Task requirements: Nothing in the records may be altered, so transcribe them exactly.

[Dataset records]

----

Record EthernetHeader := { hdr_destination : MacAddress; hdr_source : MacAddress; hdr_type : Z }.

Definition with_parsers (c : IdpsContext) (m : gmap Z (option ApplicationLayerParser)) :
    IdpsContext :=
  {| m_app_layer_parsers := m; mib_mid := mib_mid c; signatures_ := signatures_ c;
     transmitted := transmitted c; detection_log := detection_log c;
     app_output := app_output c; leaked := leaked c |}.

(** Steps 2 and 3: the pointer in the context becomes the parser's
    unique_ptr, which is destroyed when parse returns. *)
Definition apply_parser (c : IdpsContext) (dc : DetectionContext) :
    outcome (IdpsContext * DetectionContext) :=
  match btp_data dc with
  | None => Ret (c, dc)
  | Some btp =>
    let '(parser, parsers) := classify (destination_port btp) (m_app_layer_parsers c) in
    match parser with
    | None => Undef null_dereference
    | Some a =>
      match payload dc with
      | Some (pkt, _) =>
        Ret ({| m_app_layer_parsers := parsers; mib_mid := mib_mid c;
                signatures_ := signatures_ c; transmitted := transmitted c;
                detection_log := detection_log c;
                app_output := app_output c ++ parse a pkt; leaked := leaked c |},
             with_payload dc (Some (pkt, Destroyed)))
      | None => Undef indeterminate_value
      end
    end
  end.

(** Step 4. *)
Definition run_detector (fix_ : F) (c : IdpsContext) (dc : DetectionContext) :
    outcome (DetectionReport * signatures_type) :=
  match signatures_ c !! GeoNetworking with
  | Some _ => detect (geonet_data dc) fix_ (signatures_ c)
  | None => Ret (DetectionReport_default, signatures_ c)
  end.

(** Step 5: the log and handle_report, which has no initialiser. *)
Definition run_handler (report : DetectionReport) (lg : list string) :
    outcome (list string * option HandleReport) :=
  result ← initialised (dr_result report);
  if decide (result = Detected) then
    let '(lg, rep) := handle (dr_sigs report) lg in Ret (lg, Some rep)
  else Ret (lg, None).

Definition run (fix_ : F) (packet : Cohesive) (hdr : EthernetHeader) (c : IdpsContext) :
    outcome IdpsContext :=
  if negb (bool_decide (hdr_source hdr = mib_mid c)) && (hdr_type hdr =? ethertype_GeoNetworking)
  then
    dc ← decode (CohesivePacket packet) (hdr_source hdr) (hdr_destination hdr)
           DetectionContext_default;
    '(c, dc) ← apply_parser c dc;
    '(report, sigs) ← run_detector fix_ c dc;
    '(lg, handle_report) ← run_handler report (detection_log c);
    rep ← initialised handle_report;
    Ret {| m_app_layer_parsers := m_app_layer_parsers c; mib_mid := mib_mid c;
           signatures_ := sigs;
           transmitted := if decide (rep = Drop) then transmitted c
                          else transmitted c ++ [packet];
           detection_log := lg; app_output := app_output c;
           leaked := match payload dc with
                     | Some (pkt, Released) => leaked c ++ [pkt]
                     | _ => leaked c
                     end |}
  else Ret c.

(** ** The context as a state machine *)

Inductive event :=
  | Receive (packet : Cohesive) (hdr : EthernetHeader) (fix_ : F)
  | Enable (a : ApplicationLayerParser)
  | Disable (a : ApplicationLayerParser).

Inductive step : IdpsContext -> event -> IdpsContext -> Prop :=
  | step_receive c packet hdr fix_ c' :
      run fix_ packet hdr c = Ret c' -> step c (Receive packet hdr fix_) c'
  | step_enable c a :
      step c (Enable a) (with_parsers c (enable a (m_app_layer_parsers c)))
  | step_disable c a :
      step c (Disable a) (with_parsers c (disable a (m_app_layer_parsers c))).

Inductive steps : IdpsContext -> list event -> IdpsContext -> Prop :=
  | steps_nil c : steps c [] c
  | steps_cons c e c' es c'' : step c e c' -> steps c' es c'' -> steps c (e :: es) c''.

Definition received (e : event) : option Cohesive :=
  match e with Receive p _ _ => Some p | _ => None end.

(** ** Lemmas *)

Lemma run_handler_ok sigs lg :
  run_handler {| dr_sigs := sigs; dr_result := Some Detected |} lg =
    Ret (lg ++ (log_line <$> sigs), Some (verdict sigs)).
Proof. unfold run_handler. cbn [dr_result initialised mbind outcome_bind dr_sigs].
  by rewrite decide_True, handle_ok. Qed.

----

Reply to the task:
Record EthernetHeader := { hdr_destination : MacAddress; hdr_source : MacAddress; hdr_type : Z }.

Definition with_parsers (c : IdpsContext) (m : gmap Z (option ApplicationLayerParser)) :
    IdpsContext :=
  {| m_app_layer_parsers := m; mib_mid := mib_mid c; signatures_ := signatures_ c;
     transmitted := transmitted c; detection_log := detection_log c;
     app_output := app_output c; leaked := leaked c |}.

(** Steps 2 and 3: the pointer in the context becomes the parser's
    unique_ptr, which is destroyed when parse returns. *)
Definition apply_parser (c : IdpsContext) (dc : DetectionContext) :
    outcome (IdpsContext * DetectionContext) :=
  match btp_data dc with
  | None => Ret (c, dc)
  | Some btp =>
    let '(parser, parsers) := classify (destination_port btp) (m_app_layer_parsers c) in
    match parser with
    | None => Undef null_dereference
    | Some a =>
      match payload dc with
      | Some (pkt, _) =>
        Ret ({| m_app_layer_parsers := parsers; mib_mid := mib_mid c;
                signatures_ := signatures_ c; transmitted := transmitted c;
                detection_log := detection_log c;
                app_output := app_output c ++ parse a pkt; leaked := leaked c |},
             with_payload dc (Some (pkt, Destroyed)))
      | None => Undef indeterminate_value
      end
    end
  end.

(** Step 4. *)
Definition run_detector (fix_ : F) (c : IdpsContext) (dc : DetectionContext) :
    outcome (DetectionReport * signatures_type) :=
  match signatures_ c !! GeoNetworking with
  | Some _ => detect (geonet_data dc) fix_ (signatures_ c)
  | None => Ret (DetectionReport_default, signatures_ c)
  end.

(** Step 5: the log and handle_report, which has no initialiser. *)
Definition run_handler (report : DetectionReport) (lg : list string) :
    outcome (list string * option HandleReport) :=
  result ← initialised (dr_result report);
  if decide (result = Detected) then
    let '(lg, rep) := handle (dr_sigs report) lg in Ret (lg, Some rep)
  else Ret (lg, None).

Definition run (fix_ : F) (packet : Cohesive) (hdr : EthernetHeader) (c : IdpsContext) :
    outcome IdpsContext :=
  if negb (bool_decide (hdr_source hdr = mib_mid c)) && (hdr_type hdr =? ethertype_GeoNetworking)
  then
    dc ← decode (CohesivePacket packet) (hdr_source hdr) (hdr_destination hdr)
           DetectionContext_default;
    '(c, dc) ← apply_parser c dc;
    '(report, sigs) ← run_detector fix_ c dc;
    '(lg, handle_report) ← run_handler report (detection_log c);
    rep ← initialised handle_report;
    Ret {| m_app_layer_parsers := m_app_layer_parsers c; mib_mid := mib_mid c;
           signatures_ := sigs;
           transmitted := if decide (rep = Drop) then transmitted c
                          else transmitted c ++ [packet];
           detection_log := lg; app_output := app_output c;
           leaked := match payload dc with
                     | Some (pkt, Released) => leaked c ++ [pkt]
                     | _ => leaked c
                     end |}
  else Ret c.

(** ** The context as a state machine *)

Inductive event :=
  | Receive (packet : Cohesive) (hdr : EthernetHeader) (fix_ : F)
  | Enable (a : ApplicationLayerParser)
  | Disable (a : ApplicationLayerParser).

Inductive step : IdpsContext -> event -> IdpsContext -> Prop :=
  | step_receive c packet hdr fix_ c' :
      run fix_ packet hdr c = Ret c' -> step c (Receive packet hdr fix_) c'
  | step_enable c a :
      step c (Enable a) (with_parsers c (enable a (m_app_layer_parsers c)))
  | step_disable c a :
      step c (Disable a) (with_parsers c (disable a (m_app_layer_parsers c))).

Inductive steps : IdpsContext -> list event -> IdpsContext -> Prop :=
  | steps_nil c : steps c [] c
  | steps_cons c e c' es c'' : step c e c' -> steps c' es c'' -> steps c (e :: es) c''.

Definition received (e : event) : option Cohesive :=
  match e with Receive p _ _ => Some p | _ => None end.

(** ** Lemmas *)

Lemma run_handler_ok sigs lg :
  run_handler {| dr_sigs := sigs; dr_result := Some Detected |} lg =
    Ret (lg ++ (log_line <$> sigs), Some (verdict sigs)).
Proof. unfold run_handler. cbn [dr_result initialised mbind outcome_bind dr_sigs].
  by rewrite decide_True, handle_ok. Qed.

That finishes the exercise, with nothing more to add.